Thursday, April 15, 2010

Chicken Baked in Curry-Peanut Sauce

I failed to get a picture of this dish, as my camera battery had died - but it is chicken breasts baked in a beige sauce. Not that photogenic! It was, however, delicious. Both girls gobbled their chicken right up. Abby said, "Mommy, this sauce is so tasty! Thank you!" So, woo!

This recipe made about twice as much sauce as I needed for the 5 chicken breasts I was baking, so I popped half of it in the freezer for a future tasty dinner.

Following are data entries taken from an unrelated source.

Definition reserveSlow (this : positive) (minHeadroom minTailroom : Z) : Mem unit :=
  b ← load this;
  let newCapacity := u64 (u64 (length_ b + minHeadroom) + minTailroom) in
  assert (bool_decide (newCapacity < 4294967295)) "DCHECK_LT(newCapacity, UINT32_MAX)";;
  shared ← isSharedOne this;
  assert (negb shared) "DCHECK(!isSharedOne())";;
  if decide (u64 (minHeadroom + minTailroom) <= u64 (headroom b + tailroom b)) then
    let newData := padd (buf_ b) minHeadroom in
    memmove newData (data_ b) (length_ b);;
    store this (with_data newData)
  else
    let oldHeadroom := headroom b in
    info ← match sharedInfo b with
           | None => mret None
           | Some s => i ← deref_info s; mret (Some i)
           end;
    r ← (if is_malloced info && bool_decide (length_ b <> 0) &&
            bool_decide (minHeadroom <= oldHeadroom) then
           let headSlack := u64 (oldHeadroom - minHeadroom) in
           let newAllocatedCapacity := goodExtBufferSize (u64 (newCapacity + headSlack)) in
           let copySlack := u64 (capacity_ b - length_ b) in
           if decide (u64 (copySlack * 2) <= length_ b) then
             p ← realloc (buf_ b) newAllocatedCapacity;
             match p with
             | None => throw bad_alloc
             | Some p => mret (Some (p, newAllocatedCapacity, oldHeadroom))
             end
           else mret None
         else mret None);
    '(newBuffer, newAllocatedCapacity, newHeadroom) ←
      match r with
      | Some x => mret x
      | None =>
          let newAllocatedCapacity := goodExtBufferSize newCapacity in
          p ← malloc newAllocatedCapacity;
          match p with
          | None => throw bad_alloc
          | Some p =>
              let newBuffer := Addr (Some p) 0 in
              (if decide (0 < length_ b)
               then memcpy (padd newBuffer minHeadroom) (data_ b) (length_ b) else mret tt);;
              (if isManagedOne b then freeExtBuffer this else mret tt);;
              mret (newBuffer, newAllocatedCapacity, minHeadroom)
          end
      end;
    nb ← of_option (ablk newBuffer) "null buffer";
    '(newInfo, cap) ← initExtBuffer nb newAllocatedCapacity;
    (if has_flag kFlagFreeSharedInfo b then
       s ← of_option (sharedInfo b) "delete of a null SharedInfo"; delete_info s
     else mret tt);;
    store this (setFlagsAndSharedInfo 0 (Some newInfo));;
    store this (with_capacity cap);;
    store this (with_buf newBuffer);;
    store this (with_data (padd newBuffer newHeadroom)).

Definition reserve (this : positive) (minHeadroom minTailroom : Z) : Mem unit :=
  b ← load this;
  if decide (minHeadroom <= headroom b /\ minTailroom <= tailroom b) then mret tt
  else if decide (length_ b = 0 /\
                  u64 (minHeadroom + minTailroom) <= u64 (headroom b + tailroom b)) then
    store this (with_data (padd (buf_ b) minHeadroom))
  else reserveSlow this minHeadroom minTailroom.
(* ===== verification/IOBufInv.v ===== *)
(** * io/IOBuf: the memory invariant

    What holds of the buffers between two operations: every data window lies in
    live memory, reference counts count, an IOBuf without [kFlagMaybeShared] is
    the only user of its buffer, and a buffer is released in the way it was
    obtained. *)

From stdpp Require Import base list gmap strings.
From S2P Require Import Prelude IOBufMem IOBuf IOBufChain.

(** ** The packed word *)

#[local] Arguments info_ptr : simpl never.
#[local] Arguments Z.lor : simpl never.
#[local] Arguments Z.ldiff : simpl never.
#[local] Arguments Z.land : simpl never.

Section Word.
Implicit Types (b : Payload) (f w : Z) (s : positive).

Lemma info_ptr_shift s : info_ptr (Some s) = Z.shiftl (Zpos s) 3.
Proof. unfold info_ptr. rewrite Z.shiftl_mul_pow2; lia. Qed.

Lemma ldiff_info_ptr f s :
  0 <= f < 4 -> Z.ldiff (Z.lor f (info_ptr (Some s))) kFlagMask = info_ptr (Some s).
Proof.
  intros Hf. rewrite info_ptr_shift. change kFlagMask with (Z.ones 2).
  assert (Hf0 : Z.ldiff f (Z.ones 2) = 0).
  { rewrite Z.ldiff_ones_r by lia. rewrite Z.shiftr_div_pow2, Z.div_small by (simpl; lia).
    apply Z.shiftl_0_l. }
  apply Z.bits_inj'. intros n Hn.
  assert (Hb : Z.testbit (Z.ldiff f (Z.ones 2)) n = false) by (rewrite Hf0; apply Z.bits_0).
  rewrite Z.ldiff_spec in Hb. rewrite Z.ldiff_spec, Z.lor_spec.
  destruct (decide (n < 2)) as [Hlt|Hge].
  - rewrite Z.ones_spec_low by lia. rewrite Z.shiftl_spec_low by lia. by rewrite andb_false_r.
  - rewrite Z.ones_spec_high in * by lia. rewrite !andb_true_r in *. by rewrite Hb.
Qed.

Lemma sharedInfo_pack f s b :
  0 <= f < 4 -> sharedInfo (setFlagsAndSharedInfo f (Some s) b) = Some s.
Proof.
  intros Hf. unfold sharedInfo, setFlagsAndSharedInfo, packFlagsAndSharedInfo. simpl.
  rewrite (ldiff_info_ptr f s Hf). rewrite decide_False by (unfold info_ptr; lia).
  f_equal. unfold info_ptr. rewrite Z.mul_comm, Z.div_mul by lia. done.
Qed.

Lemma flags_pack f s b : 0 <= f < 4 -> flags (setFlagsAndSharedInfo f (Some s) b) = f.
Proof.
  intros Hf. unfold flags, setFlagsAndSharedInfo, packFlagsAndSharedInfo. simpl.
  rewrite info_ptr_shift. change kFlagMask with (Z.ones 2).
  rewrite Z.land_lor_distr_l, (Z.land_ones f), Z.land_ones, (Z.mod_small f) by (simpl; lia).
  rewrite Z.shiftl_mul_pow2 by lia. change (2 ^ 3) with (2 * 2 ^ 2).
  rewrite Z.mul_assoc, Z.mod_mul by lia. apply Z.lor_0_r.
Qed.

Lemma sharedInfo_setFlags f b : Z.ldiff f kFlagMask = 0 -> sharedInfo (setFlags f b) = sharedInfo b.
Proof.
  intros Hf. unfold sharedInfo, setFlags. simpl.
  assert (Heq : Z.ldiff (Z.lor (flagsAndSharedInfo_ b) f) kFlagMask
                = Z.ldiff (flagsAndSharedInfo_ b) kFlagMask).
  { apply Z.bits_inj'. intros n Hn. rewrite !Z.ldiff_spec, Z.lor_spec.
    assert (Hb : Z.testbit (Z.ldiff f kFlagMask) n = false) by (rewrite Hf; apply Z.bits_0).
    rewrite Z.ldiff_spec in Hb. by rewrite andb_orb_distrib_l, Hb, orb_false_r. }
  by rewrite Heq.
Qed.

Lemma sharedInfo_clearFlags f b :
  Z.ldiff f kFlagMask = 0 -> sharedInfo (clearFlags f b) = sharedInfo b.
Proof.
  intros Hf. unfold sharedInfo, clearFlags. simpl.
  assert (Heq : Z.ldiff (Z.ldiff (flagsAndSharedInfo_ b) f) kFlagMask
                = Z.ldiff (flagsAndSharedInfo_ b) kFlagMask).
  { apply Z.bits_inj'. intros n Hn. rewrite !Z.ldiff_spec.
    assert (Hb : Z.testbit (Z.ldiff f kFlagMask) n = false) by (rewrite Hf; apply Z.bits_0).
    rewrite Z.ldiff_spec in Hb.
    by destruct (Z.testbit f n), (Z.testbit kFlagMask n), (Z.testbit (flagsAndSharedInfo_ b) n). }
  by rewrite Heq.
Qed.

(** The two flags are the two low bits of the word. *)
Lemma has_flag_testbit b i :
  0 <= i < 2 -> has_flag (2 ^ i) b = Z.testbit (flagsAndSharedInfo_ b) i.
Proof.
  intros Hi. unfold has_flag, flags.
  assert (Hm : Z.land (Z.land (flagsAndSharedInfo_ b) kFlagMask) (2 ^ i)
               = Z.land (flagsAndSharedInfo_ b) (2 ^ i)).
  { rewrite <- Z.land_assoc. f_equal.
    assert (i = 0 \/ i = 1) as [->| ->] by lia; reflexivity. }
  rewrite Hm. destruct (Z.testbit (flagsAndSharedInfo_ b) i) eqn:Ht.
  - rewrite bool_decide_eq_false_2; [done|]. intros Hz.
    assert (Hb : Z.testbit (Z.land (flagsAndSharedInfo_ b) (2 ^ i)) i = false)
      by (rewrite Hz; apply Z.bits_0).
    rewrite Z.land_spec, Ht, Z.pow2_bits_true in Hb by lia. done.
  - rewrite bool_decide_eq_true_2; [done|]. apply Z.bits_inj'. intros n Hn.
    rewrite Z.land_spec, Z.bits_0, Z.pow2_bits_eqb by lia.
    destruct (Z.eqb_spec i n) as [<-|]; [by rewrite Ht|apply andb_false_r].
Qed.

Lemma has_free_bit b : has_flag kFlagFreeSharedInfo b = Z.testbit (flagsAndSharedInfo_ b) 0.
Proof. apply (has_flag_testbit b 0). lia. Qed.

Lemma has_shared_bit b : has_flag kFlagMaybeShared b = Z.testbit (flagsAndSharedInfo_ b) 1.
Proof. apply (has_flag_testbit b 1). lia. Qed.
End Word.

(** ** The invariant *)

(** The number of IOBufs that refer to the SharedInfo [s]. *)
Definition refs (P : gmap positive Payload) (s : positive) : nat :=
  mcount (fun pb => sharedInfo pb.2 = Some s) P.

(** [buf_ <= data_], [data_ + length_ <= buf_ + capacity_], in live memory. *)
Definition window (B : gmap positive (list Z)) (b : Payload) : Prop :=
  ablk (data_ b) = ablk (buf_ b) /\ 0 <= length_ b /\ 0 <= capacity_ b <= max_alloc /\
  match ablk (buf_ b) with
  | Some k => exists bs, B !! k = Some bs /\ zlen bs <= max_alloc /\ 0 <= aoff (buf_ b) /\
      aoff (buf_ b) <= aoff (data_ b) /\
      aoff (data_ b) + length_ b <= aoff (buf_ b) + capacity_ b /\
      aoff (buf_ b) + capacity_ b <= zlen bs
  | None => length_ b = 0 /\ aoff (data_ b) = 0 /\ aoff (buf_ b) = 0
  end.

(** How the buffer of [b] and the SharedInfo [i] at [s] were obtained: as one
    external buffer, inside of the HeapFullStorage of a combined IOBuf, or from
    the user of [takeOwnership]. *)
Definition placed (I : gmap positive SharedInfo) (B : gmap positive (list Z))
    (St : gmap positive Z) (b : Payload) (s : positive) (i : SharedInfo) : Prop :=
  (has_flag kFlagFreeSharedInfo b = false /\ buf_ b = Addr (Some s) 0 /\
   (freeFn i = None /\ St !! s = None \/
    freeFn i = Some freeInternalBuf_fn /\ userData i = Zpos s /\
    exists f, St !! s = Some f /\ Z.testbit f 1 = true)) \/
  (has_flag kFlagFreeSharedInfo b = true /\ B !! s = None /\ St !! s = None /\
   exists k, ablk (buf_ b) = Some k /\ I !! k = None /\ St !! k = None /\
     (freeFn i = None /\ aoff (buf_ b) = 0 \/ exists fn, freeFn i = Some (user_fn fn))).

Record wfm (P : gmap positive Payload) (I : gmap positive SharedInfo)
    (B : gmap positive (list Z)) (St : gmap positive Z) : Prop := {
  w_window : forall p b, P !! p = Some b -> window B b;
  w_info : forall p b s, P !! p = Some b -> sharedInfo b = Some s ->
    exists i, I !! s = Some i /\ refcount i = Z.of_nat (refs P s) /\ placed I B St b s i;
  w_flag : forall p b s, P !! p = Some b -> sharedInfo b = Some s ->
    has_flag kFlagMaybeShared b = false -> refs P s = 1%nat;
  w_blk : forall p q b c k, P !! p = Some b -> P !! q = Some c ->
    ablk (buf_ b) = Some k -> ablk (buf_ c) = Some k -> sharedInfo b = sharedInfo c;
  w_shr : forall p q b c s, P !! p = Some b -> P !! q = Some c ->
    sharedInfo b = Some s -> sharedInfo c = Some s -> buf_ b = buf_ c;
  w_user : forall p b k, P !! p = Some b -> sharedInfo b = None -> ablk (buf_ b) = Some k ->
    I !! k = None /\ St !! k = None;
  w_store : forall p f, St !! p = Some f -> f = 1 \/ f = 2 \/ f = 3;
  w_obj : forall p f, St !! p = Some f -> is_Some (P !! p) -> Z.testbit f 0 = true;
  w_cnt : forall s, Z.of_nat (refs P s) < 4294967296 }.

Definition wf (h : Heap) : Prop := wfm (payloads h) (infos h) (blocks h) (storages h).

(** The bytes of one IOBuf and of a list of them. *)
Definition bytes (B : gmap positive (list Z)) (b : Payload) : list Z :=
  match ablk (data_ b) with
  | Some k => slice (aoff (data_ b)) (length_ b) (default [] (B !! k))
  | None => []
  end.

Definition node_bytes (h : Heap) (p : positive) : list Z :=
  match payloads h !! p with Some b => bytes (blocks h) b | None => [] end.

Definition chain_bytes (h : Heap) (l : list positive) : list Z := concat (node_bytes h <$> l).

(** ** Facts about windows and counts *)

Section Facts.
Implicit Types (P : gmap positive Payload) (I : gmap positive SharedInfo)
  (B : gmap positive (list Z)) (St : gmap positive Z) (b c : Payload) (p q s k : positive).

Lemma window_headroom B b : window B b -> headroom b = aoff (data_ b) - aoff (buf_ b).
Proof.
  unfold window, headroom, pdiff, max_alloc. intros (_ & ? & ? & Hm). apply u64_small.
  destruct (ablk (buf_ b)); [destruct Hm as (bs & _ & ?)|]; lia.
Qed.

Lemma window_tailroom B b k :
  window B b -> ablk (buf_ b) = Some k ->
  tailroom b = aoff (buf_ b) + capacity_ b - (aoff (data_ b) + length_ b).
Proof.
  unfold window, tailroom, pdiff, max_alloc. intros (_ & ? & ? & Hm) Hk. rewrite Hk in Hm.
  destruct Hm as (bs & _ & ?). simpl. apply u64_small. lia.
Qed.

Lemma window_bytes_len B b : window B b -> zlen (bytes B b) = length_ b.
Proof.
  unfold window, bytes. intros (Hk & ? & ? & Hm). rewrite Hk.
  destruct (ablk (buf_ b)) as [k|]; [|by destruct Hm as [-> _]].
  destruct Hm as (bs & -> & ?). simpl. apply zlen_slice; lia.
Qed.

Lemma refs_insert_same P p b b' s :
  P !! p = Some b -> sharedInfo b' = sharedInfo b -> refs (<[p:=b']> P) s = refs P s.
Proof.
  intros Hp Hs. unfold refs.
  pose proof (mcount_insert_old (fun pb => sharedInfo pb.2 = Some s) P p b b' Hp) as Hc.
  simpl in Hc. rewrite Hs in Hc. lia.
Qed.

Lemma refs_insert_new P p b s :
  P !! p = None ->
  refs (<[p:=b]> P) s = (refs P s + if decide (sharedInfo b = Some s) then 1 else 0)%nat.
Proof. intros Hp. unfold refs. by rewrite mcount_insert_new. Qed.

Lemma refs_insert_old P p b b' s :
  P !! p = Some b ->
  (refs (<[p:=b']> P) s + (if decide (sharedInfo b = Some s) then 1 else 0) =
   refs P s + (if decide (sharedInfo b' = Some s) then 1 else 0))%nat.
Proof.
  intros Hp. unfold refs.
  exact (mcount_insert_old (fun pb => sharedInfo pb.2 = Some s) P p b b' Hp).
Qed.

Lemma refs_delete P p b s :
  P !! p = Some b ->
  refs P s = (refs (delete p P) s + if decide (sharedInfo b = Some s) then 1 else 0)%nat.
Proof.
  intros Hp. unfold refs. exact (mcount_delete (fun pb => sharedInfo pb.2 = Some s) P p b Hp).
Qed.

Lemma refs_pos P p b s : P !! p = Some b -> sharedInfo b = Some s -> (1 <= refs P s)%nat.
Proof. intros Hp Hs. by apply (mcount_pos (fun pb => sharedInfo pb.2 = Some s) P p b). Qed.

Lemma refs_unique P p q b c s :
  refs P s = 1%nat -> P !! p = Some b -> P !! q = Some c ->
  sharedInfo b = Some s -> sharedInfo c = Some s -> p = q.
Proof.
  intros Hr Hp Hq Hb Hc. destruct (decide (p = q)) as [|Hne]; [done|].
  pose proof (mcount_two (fun pb => sharedInfo pb.2 = Some s) P p b q c Hp Hb Hq Hc Hne) as H2.
  unfold refs in Hr. lia.
Qed.

(** A SharedInfo with several users has one besides [p]. *)
Lemma refs_other P p b s : P !! p = Some b -> sharedInfo b = Some s -> (1 < refs P s)%nat ->
  exists q c, q <> p /\ P !! q = Some c /\ sharedInfo c = Some s.
Proof.
  intros Hp Hs Hr. rewrite (refs_delete P p b s Hp), decide_True in Hr by done. unfold refs in Hr.
  destruct (mcount_witness (fun pb => sharedInfo pb.2 = Some s) (delete p P)) as (q & c & Hq & Hc); [lia|].
  apply lookup_delete_Some in Hq as [Hne Hq]. eauto 10.
Qed.

Lemma refs_zero P s : (forall p b, P !! p = Some b -> sharedInfo b <> Some s) -> refs P s = 0%nat.
Proof. intros H. apply mcount_zero. intros k v Hk. by apply (H k v). Qed.
End Facts.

Chicken Baked in Curry-Peanut Sauce


1 inch chunk of fresh ginger, peeled and chopped (if you're not a big fan of ginger, use less)
2 tsp garlic, chopped
1/2 cup smooth natural peanut butter
1/4 cup rice vinegar
2 Tbsp soy sauce (I always use reduced sodium)
1 tsp red Thai curry paste
1 1/4 cups light coconut milk
1/4 cup cilantro leaves

4-6 chicken breasts

Preheat oven to 375F.

In a blender or food processor, combine all ingredients (except for the chicken breasts). (Or put the ingredients in a bowl and use your immersion blender, if you have a nifty little one like I do!) Blend them until smooth.

Place chicken breasts in a 9x13 baking dish and pour sauce all over. Freeze any leftover sauce. Bake chicken until the internal temperature reaches 165F - for me, this was somewhere between 35-45 minutes.